How To Focus Your Business To Grow Engagement

Author

Michela Tindera, Forbes Staff

June 11, 2015

Want to grow your business? These four industry leaders say they know how.

At the third annual Forbes Women’s Summit held at Chelsea Piers in Manhattan, Beth Brooke-Marciniak, Global Vice Chair of Public Policy at EY moderated a panel where Rosalind Brewer (president and CEO of Sam’s Club), Debra Lee (chairman and CEO of BET Network), Danielle Weisberg and Carly Zakin (co-founders of theSkimm) talked focus, growth and how they harness both of those priorities to engage with their customers and their audience.

“I took over as CEO ten years ago at BET Network and for the first time in my career people started asking me what my vision was,” Lee said. “I really had to think about it, and what I wanted my legacy to be.”

But to find that vision, it took the focus that each of the panelists discussed.

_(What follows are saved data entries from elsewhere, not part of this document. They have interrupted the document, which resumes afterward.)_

(** The line of a month in the yearly report, as the specification words
    it: the sums of the month, tagged "Paid" when the fee summed is
    positive. *)
Definition month_line_of (df : DataFrame) (student category m : string) : month_line :=
  let fee := sum_in_month df student category "Monthly Fee" m in
  {| line_month := m;
     line_monthly_fee := fee;
     line_received := sum_in_month df student category "Received Amount" m;
     line_status := if (0 <? fee)%Z then "Paid" else "Unpaid" |}.

(** A frame with the twelve columns in the order of the store. *)
Definition frame_of_rows (rs : list (list cell)) : DataFrame :=
  {| columns := expected_columns; rows := rs |}.

(** A row as "Enter Fees" writes it and [load_data] reads it back. *)
Definition fee_row (name category month : string) (fee received : Z) : list cell :=
  [Str (generate_student_id name category); Str name; Str category; NaN; Str month;
   Num fee; Num 0; Num 0; Num received;
   Str "05-04-2024"; Str "Clerk"; Str "05-04-2024 09:30"].

(** A date and time of day that a timestamp can hold. *)
Definition valid_datetime (d : datetime) : bool :=
  valid_date (year d) (month d) (day d) && valid_time (hour d) (minute d) (second d).

(** A cell of a date column once [load_data] has formatted it. *)
Definition formatted (fmt : date_format) (c : cell) : Prop :=
  c = NaN \/ exists d, valid_datetime d = true /\ c = Str (strftime fmt d).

In the early stages of founding theSkimm, Carly Zakin said they ended calls by saying, “Focus, focus, focus.” They had to, “say goodbye to distracting shiny objects,” Zakin added. Their newsletter, which is written in a conversational, easy-to-digest format, has a 40 percent open rate, while the industry average is only at 12 percent.

Communicating your goals to your team and defining that narrow focus leads to the growth that an organization thrives on, Brewer explains.

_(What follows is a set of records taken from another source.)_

(** X17. Under exact arithmetic (floats read as rationals), on an engine
    on which only structures with a storage capacity of at least zero
    have been placed, a turn with sunlight and demand
    of at least zero keeps the books: what [energy_storage] gained over
    the turn is the report's net (production minus consumption) less the
    overflow plus the unmet demand. *)
Theorem energy_ledger_of_a_turn :
  forall (s : GameState) (sunlight demand : Q),
    reachable_with capacity_nonneg s -> 0 <= sunlight -> 0 <= demand ->
    exists (r : EnergyReport) (s' : GameState),
      advance_turn sunlight demand s = (Ok r, s') /\
      energy_storage s' - energy_storage s ==
        Report.net r - Report.overflow r + Report.unmet_demand r.
Proof.
  intros s sunlight demand Hs Hsun Hdem.
  pose proof (reachable_storage_consistent s Hs) as Hcons.
  destruct (turn_accounting_consistent s sunlight demand Hcons Hsun Hdem)
    as (r & s' & Hadv & HP & HU & Hpos & Hneg).
  exists r, s'. split; [exact Hadv |]. unfold Report.net.
  destruct (Qlt_le_dec
              (total_production s sunlight - total_upkeep s - demand) 0)
    as [Hn | Hn].
  - destruct (Hneg Hn) as (_ & He & Hun & _ & _ & Hov). lra.
  - destruct (Hpos Hn) as (_ & He & Hov & _ & Hun). lra.
Qed.

Lemma energy_ledger_of_a_turn_witness :
  exists (r : EnergyReport) (s' : GameState),
    advance_turn 1 2 storage_board = (Ok r, s') /\
    energy_storage s' - energy_storage storage_board ==
      Report.net r - Report.overflow r + Report.unmet_demand r.
Proof.
  apply (energy_ledger_of_a_turn storage_board 1 2 reachable_storage_board);
    lra.
Defined.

“It gets the team to be maniacally focused on that one thing,” she said.

Lee also stressed the importance of communicating and engaging with those on her team. Setting goals and letting your executive team know what they are, is key. When she realized information wasn’t trickling down the way that it should, she noted how including other senior leadership in that communication achieved goals.

Externally, engaging with BET’s audience has led to the success of the network, Lee explained: “There’s an expectation from our audience that when something happens, we’re involved.”

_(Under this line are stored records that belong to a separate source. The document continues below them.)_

Definition set_timestamp (v : Z) (u : Unit) : Unit :=
  mkUnit v (bus_id u) (energy_resolution u) (energy_raw u) (energy_acc u)
         (energy_interval u) (energy_fd u) (id u) (model u) (busy_percent u)
         (fixed_watts u) (peer u).

Definition set_energy_resolution (v : double) (u : Unit) : Unit :=
  mkUnit (timestamp u) (bus_id u) v (energy_raw u) (energy_acc u)
         (energy_interval u) (energy_fd u) (id u) (model u) (busy_percent u)
         (fixed_watts u) (peer u).

Definition set_energy_raw (v : Z) (u : Unit) : Unit :=
  mkUnit (timestamp u) (bus_id u) (energy_resolution u) v (energy_acc u)
         (energy_interval u) (energy_fd u) (id u) (model u) (busy_percent u)
         (fixed_watts u) (peer u).

Definition set_energy_acc (v : Z) (u : Unit) : Unit :=
  mkUnit (timestamp u) (bus_id u) (energy_resolution u) (energy_raw u) v
         (energy_interval u) (energy_fd u) (id u) (model u) (busy_percent u)
         (fixed_watts u) (peer u).

Definition set_energy_interval (v : Z) (u : Unit) : Unit :=
  mkUnit (timestamp u) (bus_id u) (energy_resolution u) (energy_raw u)
         (energy_acc u) v (energy_fd u) (id u) (model u) (busy_percent u)
         (fixed_watts u) (peer u).

Definition set_energy_fd (v : option Z) (u : Unit) : Unit :=
  mkUnit (timestamp u) (bus_id u) (energy_resolution u) (energy_raw u)
         (energy_acc u) (energy_interval u) v (id u) (model u) (busy_percent u)
         (fixed_watts u) (peer u).

Definition set_id (v : Z) (u : Unit) : Unit :=
  mkUnit (timestamp u) (bus_id u) (energy_resolution u) (energy_raw u)
         (energy_acc u) (energy_interval u) (energy_fd u) v (model u)
         (busy_percent u) (fixed_watts u) (peer u).

Definition set_model (v : Z) (u : Unit) : Unit :=
  mkUnit (timestamp u) (bus_id u) (energy_resolution u) (energy_raw u)
         (energy_acc u) (energy_interval u) (energy_fd u) (id u) v
         (busy_percent u) (fixed_watts u) (peer u).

For the co-creators of email-based newsletter, theSkimm, engaging with their audience starts first thing in the morning.

“They are waking up, grabbing their phones and starting their day,” Weisberg said of their core audience.

And at Sam’s Club, Brewer explained how her club managers get involved with small business owners in their local communities. “We lend services and there’s no price tag on that,” she said. “We’ll go to their offices and actually work with them to build business plans.”

Even with the success that each of these women has experienced, they still all noted a problem that plagues most professionals’ productivity — and detracts from achieving those important goals — answering email. “Sometimes it can take over your life,” Lee said. 

The panel concluded with a focus on inward reflection. Brooke-Marciniak asked each panelist, “What would you tell your 20-year-old self?”

Breathe, Zakin said. Have faith that it will work out, Weisberg added. “Don’t be in such a hurry to accomplish everything,” At 60 years old, Lee added: “For the first time in my life I’m really getting to know myself personally.”